TASK PROMPT: Below are the records; how many of their lines contain "Fixpoint"? Reply only with that figure.

++++++++

(* ===== verification/Sha256.v ===== *)
(** * SHA-256

    [hashlib.sha256].  [HashFn] is what the rest of the development relies on:
    a function from byte strings to 32-byte digests.  The instance
    [sha256_hash] is the FIPS 180-4 function itself, executable, so that
    witnesses run on real digests.

    No hash function is injective, so the theorems about tamper evidence never
    assume it.  They name the byte strings a computation hashes and conclude
    "... or two of these very strings collide" ([has_collision]). *)

From S2P Require Import Prelude PyStr.
From stdpp Require Import options.

Class HashFn := {
  sha256 : bytes -> bytes;
  sha256_length : forall b, length (sha256 b) = 32%nat
}.

Section Digests.
Context `{HashFn}.

(** [hashlib.sha256(data).hexdigest()]. *)
Definition hexdigest (b : bytes) : string := hex (sha256 b).

Definition has_collision (inputs : list bytes) : Prop :=
  exists x y, x ∈ inputs /\ y ∈ inputs /\ x <> y /\ sha256 x = sha256 y.

Lemma has_collision_mono s t : s ⊆ t -> has_collision s -> has_collision t.
Proof.
  intros Hst (x & y & Hx & Hy & Hne). exists x, y. split; [by apply Hst|].
  split; [by apply Hst|done].
Qed.

(** Two hashed strings are equal, or they are the collision. *)
Lemma sha256_eq_or (inputs : list bytes) x y :
  x ∈ inputs -> y ∈ inputs -> sha256 x = sha256 y -> x = y \/ has_collision inputs.
Proof.
  intros Hx Hy He. destruct (decide (x = y)) as [->|Hne]; [by left|].
  right. by exists x, y.
Qed.

Lemma hexdigest_eq_or (inputs : list bytes) x y :
  x ∈ inputs -> y ∈ inputs -> hexdigest x = hexdigest y -> x = y \/ has_collision inputs.
Proof. intros Hx Hy He%(inj hex). by apply sha256_eq_or. Qed.
End Digests.

(** ** FIPS 180-4 *)

Module Fips.
Open Scope Z_scope.

Definition w32 (z : Z) : Z := Z.land z 4294967295.
Definition add32 (a b : Z) : Z := w32 (a + b).
Definition rotr (n x : Z) : Z := Z.lor (Z.shiftr x n) (w32 (Z.shiftl x (32 - n))).
Definition not32 (x : Z) : Z := Z.lxor x 4294967295.
Definition ch (x y z : Z) : Z := Z.lxor (Z.land x y) (Z.land (not32 x) z).
Definition maj (x y z : Z) : Z := Z.lxor (Z.lxor (Z.land x y) (Z.land x z)) (Z.land y z).
Definition big0 (x : Z) : Z := Z.lxor (Z.lxor (rotr 2 x) (rotr 13 x)) (rotr 22 x).
Definition big1 (x : Z) : Z := Z.lxor (Z.lxor (rotr 6 x) (rotr 11 x)) (rotr 25 x).
Definition small0 (x : Z) : Z := Z.lxor (Z.lxor (rotr 7 x) (rotr 18 x)) (Z.shiftr x 3).
Definition small1 (x : Z) : Z := Z.lxor (Z.lxor (rotr 17 x) (rotr 19 x)) (Z.shiftr x 10).

(** The constants: the first 32 bits of the fractional parts of the square and
    cube roots of the first primes, found bit by bit. *)
Fixpoint root_bits (power n : Z) (bit : nat) (acc : Z) : Z :=
  match bit with
  | O => acc
  | S bit' => let acc' := acc + 2 ^ Z.of_nat bit' in
              root_bits power n bit' (if acc' ^ power <=? n then acc' else acc)
  end.
Definition root_fraction (power p : Z) : Z := w32 (root_bits power (p * 2 ^ (32 * power)) 40 0).
Definition is_prime (n : Z) : bool :=
  forallb (fun d => negb (n mod Z.of_nat d =? 0)) (seq 2 (Z.to_nat n - 2)).
Definition primes : list Z := List.filter is_prime (map Z.of_nat (seq 2 310)).
Definition K : list Z := Eval vm_compute in map (root_fraction 3) primes.

(** The eight chaining words. *)
Record hstate := HS { ha : Z; hb : Z; hc : Z; hd : Z; he : Z; hf : Z; hg : Z; hh : Z }.
Definition H0 : hstate := Eval vm_compute in
  match map (root_fraction 2) primes with
  | a :: b :: c :: d :: e :: f :: g :: h :: _ => HS a b c d e f g h
  | _ => HS 0 0 0 0 0 0 0 0
  end.

(** The message schedule, most recent word first. *)
Fixpoint schedule (n : nat) (ws : list Z) : list Z :=
  match n with
  | O => ws
  | S n' =>
      let w i := nth i ws 0 in
      schedule n' (w32 (small1 (w 1%nat) + w 6%nat + small0 (w 14%nat) + w 15%nat) :: ws)
  end.

Definition round (s : hstate) (kw : Z * Z) : hstate :=
  let t1 := hh s + big1 (he s) + ch (he s) (hf s) (hg s) + kw.1 + kw.2 in
  let t2 := big0 (ha s) + maj (ha s) (hb s) (hc s) in
  HS (w32 (t1 + t2)) (ha s) (hb s) (hc s) (add32 (hd s) t1) (he s) (hf s) (hg s).

Definition compress (s : hstate) (block : list Z) : hstate :=
  let ws := rev (schedule 48 (rev block)) in
  let t := fold_left round (combine K ws) s in
  HS (add32 (ha s) (ha t)) (add32 (hb s) (hb t)) (add32 (hc s) (hc t)) (add32 (hd s) (hd t))
     (add32 (he s) (he t)) (add32 (hf s) (hf t)) (add32 (hg s) (hg t)) (add32 (hh s) (hh t)).

Fixpoint words (b : list Z) : list Z :=
  match b with
  | w :: x :: y :: z :: b' => (w * 16777216 + x * 65536 + y * 256 + z) :: words b'
  | _ => []
  end.

Definition be_bytes (n : nat) (z : Z) : list Z :=
  rev (map (fun i => Z.land (Z.shiftr z (8 * Z.of_nat i)) 255) (seq 0 n)).

Definition pad (b : list Z) : list Z :=
  let len := Z.of_nat (length b) in
  b ++ [128] ++ repeat 0 (Z.to_nat ((55 - len) mod 64)) ++ be_bytes 8 (8 * len).

Fixpoint blocks (fuel : nat) (s : hstate) (ws : list Z) : hstate :=
  match fuel, ws with
  | S fuel', _ :: _ => blocks fuel' (compress s (take 16 ws)) (drop 16 ws)
  | _, _ => s
  end.

Definition digest_words (b : list Z) : hstate :=
  let ws := words (pad b) in blocks (length ws) H0 ws.

Definition hash (b : bytes) : bytes :=
  let s := digest_words (map Z_of_byte b) in
  map byte_of_Z (flat_map (be_bytes 4)
    [ha s; hb s; hc s; hd s; he s; hf s; hg s; hh s]).

Lemma hash_length b : length (hash b) = 32%nat.
Proof. reflexivity. Qed.
End Fips.

#[global] Instance sha256_hash : HashFn :=
  {| sha256 := Fips.hash; sha256_length := Fips.hash_length |}.

(** The FIPS test vectors for the empty string and "abc". *)
Example sha256_empty :
  hexdigest [] = "e3b0c44298fc1c149afbf4c8996fb92427ae41e4649b934ca495991b7852b855".
Proof. vm_compute. reflexivity. Qed.
Example sha256_abc :
  hexdigest (utf8 "abc") = "ba7816bf8f01cfea414140de5dae2223b00361a396177a9cb410ff61f20015ad".
Proof. vm_compute. reflexivity. Qed.
Example sha256_two_blocks :
  hexdigest (utf8 "abcdbcdecdefdefgefghfghighijhijkijkljklmklmnlmnomnopnopq")
  = "248d6a61d20638b8e5c026930c3e6039a33ce45964ff2167f6ecedd419db06c1".
Proof. vm_compute. reflexivity. Qed.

++++++++

SOLVED PROBLEM: 4